MATERIAL FOR THE TASK Start Marker
(** * NexoraCrew finance backend (index.js): a shallow embedding

    The Express application of [index.js] is embedded as pure functions over
    an explicit store.  A route handler takes the store and the request and
    returns the new store together with what happened to the response.

    External collaborators are kept abstract or idealised:
    - bcryptjs, jsonwebtoken's signature and wire format and [Date]'s ISO
      rendering are the operations of the [Runtime] class;
    - the MongoDB collections are lists of typed documents (one record per
      Mongoose schema).  Request bodies are read at the paths and types the
      schemas declare, every field optional; Mongoose's coercion of
      ill-typed values is not modelled, and neither is an [_id] sent in a
      body;
    - an [ObjectId] is handled in the string form in which the source sees it
      ([_id.toString()], [req.params.id]) and ids are compared as strings;
      Mongoose's cast of a request's id to an [ObjectId] is not modelled. *)

From Stdlib Require Import ZArith List String Ascii Bool Lia.
From Stdlib Require Import Sorting.Sorted Sorting.Permutation.
From Stdlib Require Import HexadecimalNat HexadecimalString.
Import ListNotations.
Local Open Scope string_scope.
Set Warnings "-register-all".

(** ** JavaScript values sent with [res.json] *)

Inductive value : Type :=
| JUndefined
| JNull
| JBool (b : bool)
| JNum (n : Z)
| JStr (s : string)
| JArr (items : list value)
| JObj (props : list (string * value)).

(** [x === undefined ? undefined : x] for an optional string property. *)
Definition of_opt (o : option string) : value :=
  match o with Some s => JStr s | None => JUndefined end.

(** Property lookup [o.k] on an object literal. *)
Fixpoint get_prop (k : string) (props : list (string * value)) : value :=
  match props with
  | [] => JUndefined
  | (k', v) :: rest => if (k' =? k)%string then v else get_prop k rest
  end.

Definition prop (k : string) (v : value) : value :=
  match v with JObj props => get_prop k props | _ => JUndefined end.

(** Does the property name [k] occur anywhere inside the value? *)
Fixpoint has_key (k : string) (v : value) : bool :=
  match v with
  | JArr items => existsb (has_key k) items
  | JObj props =>
      existsb (fun kv => (fst kv =? k)%string || has_key k (snd kv)) props
  | _ => false
  end.

(** What a handler does with the response.  [Unhandled]: the promise of the
    [async] handler rejects and nothing in [index.js] catches it, so the
    handler itself writes no response. *)
Inductive outcome : Type :=
| Resp (status : Z) (body : value)
| Unhandled.

(** [res.json(body)] and [res.status(code).json(body)]. *)
Definition res_json (body : value) : outcome := Resp 200 body.
Definition res_status_json (code : Z) (body : value) : outcome := Resp code body.

Definition error_body (message : string) : value := JObj [("error", JStr message)].
Definition success_body : value := JObj [("success", JBool true)].

(** ** Tokens and the external libraries *)

Module Jwt.
(** The claims [createToken] signs, with the registered claims [iat] and
    [exp] (seconds since the epoch) that [jwt.sign] adds. *)
Record payload : Type := {
  id : string;
  name : string;
  email : string;
  iat : Z;
  exp : option Z
}.

(** A decoded compact token: the claims and the signature over them. *)
Record jws : Type := {
  claims : payload;
  signature : string
}.

Inductive error : Type :=
| Malformed
| InvalidSignature
| TokenExpired.
End Jwt.

Class Runtime : Type := {
  (** [bcrypt.hash(password, 10)] *)
  bcrypt_hash : string -> string;
  (** [bcrypt.compare(password, hash)] *)
  bcrypt_compare : string -> string -> bool;
  (** HMAC-SHA256 of the token's signing input under a secret *)
  hs256 : string -> Jwt.payload -> string;
  (** the compact serialisation of a token and its parser *)
  jws_encode : Jwt.jws -> string;
  jws_decode : string -> option Jwt.jws;
  (** [new Date(ms).toISOString()] *)
  toISOString : Z -> string
}.

(** [process.env] *)
Record env : Type := {
  JWT_SECRET : string
}.

(** ** 2) Schemas / models *)

Module User.
Record t : Type := {
  _id : string;
  name : string;
  email : string;
  passwordHash : string;
  position : string;
  createdAt : Z
}.
End User.

Module Transaction.
Record t : Type := {
  _id : string;
  userId : string;
  userName : string;
  date : string;
  type : string;
  category : string;
  amount : Z;
  paymentMethod : string;
  bankAccountId : option string;
  bankName : option string;
  description : string;
  attachment : option string;
  investmentType : string;
  investors : list string;
  createdAt : string
}.

(** The fields a request body may carry: any subset of the schema paths. *)
Record body : Type := {
  b_userId : option string;
  b_userName : option string;
  b_date : option string;
  b_type : option string;
  b_category : option string;
  b_amount : option Z;
  b_paymentMethod : option string;
  b_bankAccountId : option string;
  b_bankName : option string;
  b_description : option string;
  b_attachment : option string;
  b_investmentType : option string;
  b_investors : option (list string);
  b_createdAt : option string
}.

Definition empty : body :=
  {| b_userId := None; b_userName := None; b_date := None; b_type := None;
     b_category := None; b_amount := None; b_paymentMethod := None;
     b_bankAccountId := None; b_bankName := None; b_description := None;
     b_attachment := None; b_investmentType := None; b_investors := None;
     b_createdAt := None |}.

(** [{ ...b, userId: uid, userName: uname }] *)
Definition with_owner (b : body) (uid uname : string) : body :=
  {| b_userId := Some uid; b_userName := Some uname; b_date := b_date b;
     b_type := b_type b; b_category := b_category b; b_amount := b_amount b;
     b_paymentMethod := b_paymentMethod b;
     b_bankAccountId := b_bankAccountId b; b_bankName := b_bankName b;
     b_description := b_description b; b_attachment := b_attachment b;
     b_investmentType := b_investmentType b; b_investors := b_investors b;
     b_createdAt := b_createdAt b |}.

(** [{ category }] *)
Definition only_category (c : option string) : body :=
  {| b_userId := None; b_userName := None; b_date := None; b_type := None;
     b_category := c; b_amount := None; b_paymentMethod := None;
     b_bankAccountId := None; b_bankName := None; b_description := None;
     b_attachment := None; b_investmentType := None; b_investors := None;
     b_createdAt := None |}.
End Transaction.

Module Bank.
Record t : Type := {
  _id : string;
  userId : string;
  bankName : string;
  holderName : string;
  cardNumber : string;
  expiryDate : string;
  cardType : string
}.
MATERIAL FOR THE TASK End Marker
→ **EXERCISE DESCRIPTION**
Every entry should be printed again exactly as it stands.

→ **TASK OUTPUT**
(** * NexoraCrew finance backend (index.js): a shallow embedding

    The Express application of [index.js] is embedded as pure functions over
    an explicit store.  A route handler takes the store and the request and
    returns the new store together with what happened to the response.

    External collaborators are kept abstract or idealised:
    - bcryptjs, jsonwebtoken's signature and wire format and [Date]'s ISO
      rendering are the operations of the [Runtime] class;
    - the MongoDB collections are lists of typed documents (one record per
      Mongoose schema).  Request bodies are read at the paths and types the
      schemas declare, every field optional; Mongoose's coercion of
      ill-typed values is not modelled, and neither is an [_id] sent in a
      body;
    - an [ObjectId] is handled in the string form in which the source sees it
      ([_id.toString()], [req.params.id]) and ids are compared as strings;
      Mongoose's cast of a request's id to an [ObjectId] is not modelled. *)

From Stdlib Require Import ZArith List String Ascii Bool Lia.
From Stdlib Require Import Sorting.Sorted Sorting.Permutation.
From Stdlib Require Import HexadecimalNat HexadecimalString.
Import ListNotations.
Local Open Scope string_scope.
Set Warnings "-register-all".

(** ** JavaScript values sent with [res.json] *)

Inductive value : Type :=
| JUndefined
| JNull
| JBool (b : bool)
| JNum (n : Z)
| JStr (s : string)
| JArr (items : list value)
| JObj (props : list (string * value)).

(** [x === undefined ? undefined : x] for an optional string property. *)
Definition of_opt (o : option string) : value :=
  match o with Some s => JStr s | None => JUndefined end.

(** Property lookup [o.k] on an object literal. *)
Fixpoint get_prop (k : string) (props : list (string * value)) : value :=
  match props with
  | [] => JUndefined
  | (k', v) :: rest => if (k' =? k)%string then v else get_prop k rest
  end.

Definition prop (k : string) (v : value) : value :=
  match v with JObj props => get_prop k props | _ => JUndefined end.

(** Does the property name [k] occur anywhere inside the value? *)
Fixpoint has_key (k : string) (v : value) : bool :=
  match v with
  | JArr items => existsb (has_key k) items
  | JObj props =>
      existsb (fun kv => (fst kv =? k)%string || has_key k (snd kv)) props
  | _ => false
  end.

(** What a handler does with the response.  [Unhandled]: the promise of the
    [async] handler rejects and nothing in [index.js] catches it, so the
    handler itself writes no response. *)
Inductive outcome : Type :=
| Resp (status : Z) (body : value)
| Unhandled.

(** [res.json(body)] and [res.status(code).json(body)]. *)
Definition res_json (body : value) : outcome := Resp 200 body.
Definition res_status_json (code : Z) (body : value) : outcome := Resp code body.

Definition error_body (message : string) : value := JObj [("error", JStr message)].
Definition success_body : value := JObj [("success", JBool true)].

(** ** Tokens and the external libraries *)

Module Jwt.
(** The claims [createToken] signs, with the registered claims [iat] and
    [exp] (seconds since the epoch) that [jwt.sign] adds. *)
Record payload : Type := {
  id : string;
  name : string;
  email : string;
  iat : Z;
  exp : option Z
}.

(** A decoded compact token: the claims and the signature over them. *)
Record jws : Type := {
  claims : payload;
  signature : string
}.

Inductive error : Type :=
| Malformed
| InvalidSignature
| TokenExpired.
End Jwt.

Class Runtime : Type := {
  (** [bcrypt.hash(password, 10)] *)
  bcrypt_hash : string -> string;
  (** [bcrypt.compare(password, hash)] *)
  bcrypt_compare : string -> string -> bool;
  (** HMAC-SHA256 of the token's signing input under a secret *)
  hs256 : string -> Jwt.payload -> string;
  (** the compact serialisation of a token and its parser *)
  jws_encode : Jwt.jws -> string;
  jws_decode : string -> option Jwt.jws;
  (** [new Date(ms).toISOString()] *)
  toISOString : Z -> string
}.

(** [process.env] *)
Record env : Type := {
  JWT_SECRET : string
}.

(** ** 2) Schemas / models *)

Module User.
Record t : Type := {
  _id : string;
  name : string;
  email : string;
  passwordHash : string;
  position : string;
  createdAt : Z
}.
End User.

Module Transaction.
Record t : Type := {
  _id : string;
  userId : string;
  userName : string;
  date : string;
  type : string;
  category : string;
  amount : Z;
  paymentMethod : string;
  bankAccountId : option string;
  bankName : option string;
  description : string;
  attachment : option string;
  investmentType : string;
  investors : list string;
  createdAt : string
}.

(** The fields a request body may carry: any subset of the schema paths. *)
Record body : Type := {
  b_userId : option string;
  b_userName : option string;
  b_date : option string;
  b_type : option string;
  b_category : option string;
  b_amount : option Z;
  b_paymentMethod : option string;
  b_bankAccountId : option string;
  b_bankName : option string;
  b_description : option string;
  b_attachment : option string;
  b_investmentType : option string;
  b_investors : option (list string);
  b_createdAt : option string
}.

Definition empty : body :=
  {| b_userId := None; b_userName := None; b_date := None; b_type := None;
     b_category := None; b_amount := None; b_paymentMethod := None;
     b_bankAccountId := None; b_bankName := None; b_description := None;
     b_attachment := None; b_investmentType := None; b_investors := None;
     b_createdAt := None |}.

(** [{ ...b, userId: uid, userName: uname }] *)
Definition with_owner (b : body) (uid uname : string) : body :=
  {| b_userId := Some uid; b_userName := Some uname; b_date := b_date b;
     b_type := b_type b; b_category := b_category b; b_amount := b_amount b;
     b_paymentMethod := b_paymentMethod b;
     b_bankAccountId := b_bankAccountId b; b_bankName := b_bankName b;
     b_description := b_description b; b_attachment := b_attachment b;
     b_investmentType := b_investmentType b; b_investors := b_investors b;
     b_createdAt := b_createdAt b |}.

(** [{ category }] *)
Definition only_category (c : option string) : body :=
  {| b_userId := None; b_userName := None; b_date := None; b_type := None;
     b_category := c; b_amount := None; b_paymentMethod := None;
     b_bankAccountId := None; b_bankName := None; b_description := None;
     b_attachment := None; b_investmentType := None; b_investors := None;
     b_createdAt := None |}.
End Transaction.

Module Bank.
Record t : Type := {
  _id : string;
  userId : string;
  bankName : string;
  holderName : string;
  cardNumber : string;
  expiryDate : string;
  cardType : string
}.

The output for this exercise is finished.